Weighting all markers with their relative F_ST scores resulted in a 4.3% increase in accuracy as compared with the same weight scenario ($w_i=1)$. Using only the prioritized 20K SNPs with or without weights resulted in a 5.2% and 3.5% increase in accuracy as compared with the same weight scenario. As the density of the marker panel increases, using all SNPs to compute G is not the best option.

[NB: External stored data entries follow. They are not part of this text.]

(* ===== verification/StringCmds.v ===== *)
(** t_string.c: GET, GETSET, GETDEL, SETNX, SETRANGE, GETRANGE, MGET, MSET,
    MSETNX, INCR and its kin, APPEND and STRLEN, on the state of Server.v.

    The options of SET and GETEX that set a time to live, and INCRBYFLOAT
    (whose arithmetic is that of [long double]), are left out: [setGenericCommand]
    is modelled for [expire == NULL].  A shared integer object is like any
    integer object here. *)
From stdpp Require Import strings gmap.
From S2P Require Import Prelude Endian Strnum Server.

(** * Objects *)

(** [tryObjectEncoding]: short canonical integers get the integer encoding. *)
Definition tryObjectEncoding (s : list Z) : value :=
  if zlen s <=? 20 then match string2ll s with Some v => VInt v | None => VRaw s end else VRaw s.

Definition createStringObjectFromLongLongForValue (v : Z) : value := VInt v.

Definition stringObjectLen (v : value) : option Z :=
  match v with VRaw p => Some (zlen p) | VInt n => Some (sdigits10 n) | VOther => None end.

(** An absent object counts as 0; the failed assertion on other types is not
    distinguished from a string that is not an integer. *)
Definition getLongLongFromObject (o : option value) : option Z :=
  match o with
  | None => Some 0
  | Some (VRaw p) => string2ll p
  | Some (VInt n) => Some n
  | Some VOther => None
  end.


Section commands.
Context (proto_max_bulk_len : Z) (mustObeyClient : bool) (buf32 : list Z).

Definition addReplyBulk (v : value) (s : srv) : option srv := p ← decoded buf32 (Some v); Some (addReply (RBulk p) s).

(** [dbUnshareStringValue]: the bytes, now stored with the raw encoding. *)
Definition dbUnshareStringValue (v : value) : option (list Z) := decoded buf32 (Some v).

Definition checkStringLength (size append : Z) (s : srv) : srv * bool :=
  if mustObeyClient then (s, true)
  else
    let total := i64 (u64 (u64 size + append)) in
    if (proto_max_bulk_len <? total) || (total <? size) || (total <? append)
    then (addReplyError "string exceeds maximum allowed size (proto-max-bulk-len)" s, false)
    else (s, true).

(** * GET, SET and their variants *)

(** The state and whether the result is [C_OK]. *)
Definition getGenericCommand (key : list Z) (s : srv) : option (srv * bool) :=
  match db s !! key with
  | None => Some (addReply RNull s, true)
  | Some v =>
      let '(s, wrong) := checkType (Some v) s in
      if (wrong : bool) then Some (s, false) else s ← addReplyBulk v s; Some (s, true)
  end.

Definition setGenericCommand (set_nx set_xx set_get : bool) (argv1 key : list Z) (val : value) (ok_reply abort_reply : option reply) (s : srv) : option srv :=
  '(s, ok) ← (if set_get then getGenericCommand argv1 s else Some (s, true));
  if negb ok then Some s
  else
    let found := match db s !! key with Some _ => true | None => false end in
    if set_nx && found || set_xx && negb found then
      Some (if negb set_get then addReply (default RNull abort_reply) s else s)
    else
      let s := add_dirty 1 (setKey key val s) in
      Some (if negb set_get then addReply (default ROk ok_reply) s else s).

Definition setnxCommand (argv : list (list Z)) (s : srv) : option srv :=
  key ← argv !! 1%nat; v ← argv !! 2%nat;
  setGenericCommand true false false key key (tryObjectEncoding v) (Some (RInt 1)) (Some (RInt 0)) s.

Definition getCommand (argv : list (list Z)) (s : srv) : option srv :=
  key ← argv !! 1%nat; fst <$> getGenericCommand key s.

Definition getsetCommand (argv : list (list Z)) (s : srv) : option srv :=
  key ← argv !! 1%nat; v ← argv !! 2%nat;
  '(s, ok) ← getGenericCommand key s;
  if negb ok then Some s else Some (add_dirty 1 (setKey key (tryObjectEncoding v) s)).

Definition getdelCommand (argv : list (list Z)) (s : srv) : option srv :=
  key ← argv !! 1%nat;
  '(s, ok) ← getGenericCommand key s;
  if negb ok then Some s
  else
    match db s !! key with
    | Some _ => Some (add_dirty 1 (signalModifiedKey key (dbDelete key s)))
    | None => Some s
    end.

(** * Ranges *)

(** The end of SETRANGE: the value grown and copied over. *)
Definition setrange_write (key value p : list Z) (offset : Z) (s : srv) : option srv :=
  let p := p ++ replicate (Z.to_nat (offset + zlen value - zlen p)) 0 in
  p ← wrn p offset value;
  Some (addReplyLongLong (zlen p) (add_dirty 1 (signalModifiedKey key (set_value key (VRaw p) s)))).

Definition setrangeCommand (argv : list (list Z)) (s : srv) : option srv :=
  key ← argv !! 1%nat; a2 ← argv !! 2%nat; value ← argv !! 3%nat;
  let '(s, offset) := getLongFromObjectOrReply a2 None s in
  match offset with
  | None => Some s
  | Some offset =>
      if offset <? 0 then Some (addReplyError "offset is out of range" s)
      else
        match db s !! key with
        | None =>
            if zlen value =? 0 then Some (addReply (RInt 0) s)
            else
              let '(s, ok) := checkStringLength offset (zlen value) s in
              if negb ok then Some s
              else setrange_write key value (replicate (Z.to_nat (offset + zlen value)) 0) offset s
        | Some o =>
            let '(s, wrong) := checkType (Some o) s in
            if (wrong : bool) then Some s
            else
              olen ← stringObjectLen o;
              if zlen value =? 0 then Some (addReplyLongLong olen s)
              else
                let '(s, ok) := checkStringLength offset (zlen value) s in
                if negb ok then Some s else p ← dbUnshareStringValue o; setrange_write key value p offset s
        end
  end.

Definition getrangeCommand (argv : list (list Z)) (s : srv) : option srv :=
  key ← argv !! 1%nat; a2 ← argv !! 2%nat; a3 ← argv !! 3%nat;
  let '(s, start) := getLongLongFromObjectOrReply a2 None s in
  match start with
  | None => Some s
  | Some start =>
      let '(s, end_) := getLongLongFromObjectOrReply a3 None s in
      match end_ with
      | None => Some s
      | Some end_ =>
          match db s !! key with
          | None => Some (addReply (RBulk []) s)
          | Some o =>
              let '(s, wrong) := checkType (Some o) s in
              if (wrong : bool) then Some s
              else
                str ← decoded buf32 (Some o);
                let strlen := zlen str in
                if (start <? 0) && (end_ <? 0) && (end_ <? start) then Some (addReply (RBulk []) s)
                else
                  let start := if start <? 0 then i64 (u64 (strlen + start)) else start in
                  let end_ := if end_ <? 0 then i64 (u64 (strlen + end_)) else end_ in
                  let start := if start <? 0 then 0 else start in
                  let end_ := if end_ <? 0 then 0 else end_ in
                  let end_ := if strlen <=? u64 end_ then i64 (u64 (strlen - 1)) else end_ in
                  if (end_ <? start) || (strlen =? 0) then Some (addReply (RBulk []) s)
                  else p ← rdn str start (end_ - start + 1); Some (addReply (RBulk p) s)
          end
      end
  end.

(** * MGET, MSET and MSETNX *)

Fixpoint mget_loop (keys : list (list Z)) (s : srv) : option srv :=
  match keys with
  | [] => Some s
  | key :: keys =>
      s ← (match db s !! key with
           | None | Some VOther => Some (addReply RNull s)
           | Some o => addReplyBulk o s
           end);
      mget_loop keys s
  end.

Definition mgetCommand (argv : list (list Z)) (s : srv) : option srv :=
  mget_loop (drop 1 argv) (addReply (RArrayLen (zlen argv - 1)) s).

(** Whether a key of the pairs exists. *)
Fixpoint mset_exists (pairs : list (list Z)) (s : srv) : bool :=
  match pairs with
  | key :: _ :: pairs => match db s !! key with Some _ => true | None => mset_exists pairs s end
  | _ => false
  end.

Fixpoint mset_loop (pairs : list (list Z)) (s : srv) : srv :=
  match pairs with
  | key :: v :: pairs => mset_loop pairs (setKey key (tryObjectEncoding v) s)
  | _ => s
  end.

(** [fullname] is the name of the command in the command table. *)
Definition msetGenericCommand (fullname : string) (nx : bool) (argv : list (list Z)) (s : srv) : option srv :=
  let argc := zlen argv in
  if argc mod 2 =? 0 then Some (addReplyErrorArity fullname s)
  else if nx && mset_exists (drop 1 argv) s then Some (addReply (RInt 0) s)
  else
    let s := mset_loop (drop 1 argv) s in
    let s := add_dirty ((argc - 1) / 2) s in
    Some (addReply (if nx then RInt 1 else ROk) s).

Definition msetCommand : list (list Z) -> srv -> option srv := msetGenericCommand "mset" false.
Definition msetnxCommand : list (list Z) -> srv -> option srv := msetGenericCommand "msetnx" true.

(** * Counters *)

Definition incrDecrCommand (argv : list (list Z)) (incr : Z) (s : srv) : option srv :=
  key ← argv !! 1%nat;
  let o := db s !! key in
  let '(s, wrong) := checkType o s in
  if (wrong : bool) then Some s
  else
    match getLongLongFromObject o with
    | None => Some (addReplyError "value is not an integer or out of range" s)
    | Some value =>
        let oldvalue := value in
        if (incr <? 0) && (oldvalue <? 0) && (incr <? LLONG_MIN - oldvalue) ||
           (0 <? incr) && (0 <? oldvalue) && (LLONG_MAX - oldvalue <? incr)
        then Some (addReplyError "increment or decrement would overflow" s)
        else
          let value := i64 (value + incr) in
          let s := set_value key (createStringObjectFromLongLongForValue value) s in
          Some (addReplyLongLong value (add_dirty 1 (signalModifiedKey key s)))
    end.

Definition incrCommand (argv : list (list Z)) : srv -> option srv := incrDecrCommand argv 1.
Definition decrCommand (argv : list (list Z)) : srv -> option srv := incrDecrCommand argv (-1).

Definition incrbyCommand (argv : list (list Z)) (s : srv) : option srv :=
  a2 ← argv !! 2%nat;
  let '(s, incr) := getLongLongFromObjectOrReply a2 None s in
  match incr with None => Some s | Some incr => incrDecrCommand argv incr s end.

Definition decrbyCommand (argv : list (list Z)) (s : srv) : option srv :=
  a2 ← argv !! 2%nat;
  let '(s, incr) := getLongLongFromObjectOrReply a2 None s in
  match incr with
  | None => Some s
  | Some incr =>
      if incr =? LLONG_MIN then Some (addReplyError "decrement would overflow" s)
      else incrDecrCommand argv (- incr) s
  end.

(** * APPEND and STRLEN *)

Definition appendCommand (argv : list (list Z)) (s : srv) : option srv :=
  key ← argv !! 1%nat; append ← argv !! 2%nat;
  '(s, totlen) ← (match db s !! key with
    | None =>
        let v := tryObjectEncoding append in
        totlen ← stringObjectLen v; Some (set_value key v s, Some totlen)
    | Some o =>
        let '(s, wrong) := checkType (Some o) s in
        if (wrong : bool) then Some (s, None)
        else
          olen ← stringObjectLen o;
          let '(s, ok) := checkStringLength olen (zlen append) s in
          if negb ok then Some (s, None)
          else p ← dbUnshareStringValue o; Some (set_value key (VRaw (p ++ append)) s, Some (zlen (p ++ append)))
    end);
  match totlen with
  | None => Some s
  | Some totlen => Some (addReplyLongLong totlen (add_dirty 1 (signalModifiedKey key s)))
  end.

Definition strlenCommand (argv : list (list Z)) (s : srv) : option srv :=
  key ← argv !! 1%nat;
  match db s !! key with
  | None => Some (addReply (RInt 0) s)
  | Some o =>
      let '(s, wrong) := checkType (Some o) s in
      if (wrong : bool) then Some s else n ← stringObjectLen o; Some (addReplyLongLong n s)
  end.
End commands.

(** A session. *)
Definition session (cmds : list (srv -> option srv)) : option srv := fold_left (fun s cmd => s ← s; cmd s) cmds (Some (Srv ∅ 0 [] [])).
Example session_ex :
  (let b := replicate 32 0 in let a l := map chars l in
   replies <$> session [msetCommand (a ["mset"; "x"; "10"; "y"; "abc"]); incrbyCommand (a ["incrby"; "x"; "-12"]);
     appendCommand 100 false b (a ["append"; "x"; "7"]); getCommand b (a ["get"; "x"]);
     setrangeCommand 100 false b (a ["setrange"; "y"; "5"; "zz"]); getrangeCommand b (a ["getrange"; "y"; "-4"; "-2"]);
     getdelCommand b (a ["getdel"; "x"]); mgetCommand b (a ["mget"; "x"; "y"]);
     msetnxCommand (a ["msetnx"; "x"; "1"; "y"])])
  = Some [ROk; RInt (-2); RInt 3; RBulk (chars "-27"); RInt 7; RBulk [0; 0; 122]; RBulk (chars "-27");
          RArrayLen 2; RNull; RBulk [97; 98; 99; 0; 0; 122; 122];
          RErr "wrong number of arguments for 'msetnx' command"].
Proof. vm_compute. reflexivity. Qed.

These results clearly indicate that additive relationships between individuals could be accurately estimated with a reasonably small number of well distributed SNP markers, however, that does not mean that the accuracy of genomic selection cannot be improved using high-density marker panels or even sequence data. To achieve that goal, the genomic matrix has to evolve from a measure of additive relationships to an optimum measure of genetic similarity at QTL between individuals. The F_ST scores seem to be an efficient prioritization tool to achieve such a goal, however, it should be noted that F_ST scores are only measures of fixation index. A combination of metrics of fixation index and index of genetic differentiation could lead to better representation of population partitioning [41] and could enhance the prioritization and weighting of SNP markers.

5. Conclusions

The dramatic increase in the number of identified common and rare variants due to advances in NGS was expected to significantly increase the accuracy of GWAS and GS. Unfortunately, little to no improvement in accuracy was observed using NGS or high-density marker data. In spite of the repeated argument that all needed information is already captured by the available marker panels, the results of this study clearly show that the lack of improvement in accuracy is due to the limitations of the methods used rather than the limited additional information in the high-density and sequence data. Prioritizing SNP markers based on their F_ST scores and using the latter to compute relative weights has increased the genetic similarity between training and validation animals. Furthermore, it resulted in more than 5% improvement in accuracy. These results clearly indicate that additive relationships between individuals could be accurately estimated with a reasonably small number of well distributed SNP markers, however, that does not mean that accuracy of genomic selection cannot be improved using high-density marker panels. The genomic matrix should evolve from a measure of realized additive relationships to an optimum measure of genetic similarity between individuals. The current method used to calculate the genomic relationship matrix gives the same weight to all the markers and thus does not guarantee the optimality of genetic similarity at QTL.